Get practice using maps.

Logistics

This is a lab assignment and so you will not be submitting it. However, the concepts and practice will help you on both the homework and quizzes so I encourage you to make a serious effort on it during class and consider finishing it outside of class.

Setup

  • Mount the COURSES drive
  • Create a new folder in your STUWORK called MapsLab
  • Download Frankenstein.txt (by right-clicking the link and selecting “Save Link As”) and move it into your folder
  • Create a file Main.java
  • Open the reading for reference

Exercise 1

a. In Main.java import Map and HashMap.

b. Create a HashMap that will contain String keys and Integer values called wordCounts

c. Create a file scanner for Frankenstein.txt (if you don’t remember how, check the example from the Comparing Python and Java activity)

d. Loop over the first 5 words and add them and a count of 1 to your Map

e. Loop over your keySet and print out the word and the number of times it has been seen (your ordering might be different, why is that??):

> javac Main.java
> java Main
"The" has been seen 1 times.
"eBook" has been seen 1 times.
"Project" has been seen 1 times.
"of" has been seen 1 times.
"Gutenberg" has been seen 1 times.

Exercise 2

a. You may have realized that you won’t actually increase your count of words with your previous code. Using containsKey() and get(), add an if statement that first checks if the key is in the map and increases the existing count if so. Otherwise, add the key and a count of 1 like before.

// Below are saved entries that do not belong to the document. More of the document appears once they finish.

(** The thread of timer [i] leaves [finished.wait(interval)]: at once when
    the timer was cancelled (and then it ends without calling anything), at
    its due time otherwise (and then it is about to call [_expire]). *)
Definition timer_wake (now : Z) (i : nat) (w : World) : option World :=
  match threads w !! i with
  | Some t =>
      match stage t with
      | Waiting =>
          if finished t then
            Some (mkWorld (engine w) (alter (set_stage Done) i (threads w)))
          else if due t <=? now then
            Some (mkWorld (engine w)
                    (alter (set_stage Committed) i (threads w)))
          else None
      | _ => None
      end
  | None => None
  end.

(** The thread of timer [i], past its check of [finished], takes the lock
    and runs [_expire]; then it sets [finished] and ends. *)
Definition timer_run (i : nat) (w : World) : option World :=
  match threads w !! i with
  | Some t =>
      match stage t with
      | Committed =>
          Some (mkWorld (_expire (engine w))
                  (alter (fun t => set_stage Done (cancel t)) i (threads w)))
      | _ => None
      end
  | None => None
  end.

(** Expiry with no interference: the manager's own timer leaves its wait and
    runs [_expire] in one go. *)
Definition expiry (now : Z) (w : World) : option World :=
  match timer (temp_permission (engine w)) with
  | Some i =>
      match timer_wake now i w with
      | Some w1 => timer_run i w1
      | None => None
      end
  | None => None
  end.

b. Change your loop to count the first twenty words in the file and verify that “of” occurs twice in the first twenty words.

Exercise 3

Sometimes we want to know what words occur before other words during text analysis. To track that, we need to make a more complicated storage structure.

a. Create a new HashMap that has Strings for the keys and ArrayLists of Strings for the values:

Map<String,ArrayList<String>> nearbyWords = new HashMap<String,ArrayList<String>>();

b. We’ll have to track what the previous word was before reading the next one, so make a variable that will hold it:

    String previousWord;
    String newWord = scanner.next();

c. Make a for loop that will loop over the next 500 words (leave your previous for loop so that we skip over some of the boring stuff). Within your new for loop, save the newWord to the previousWord before reading the next word.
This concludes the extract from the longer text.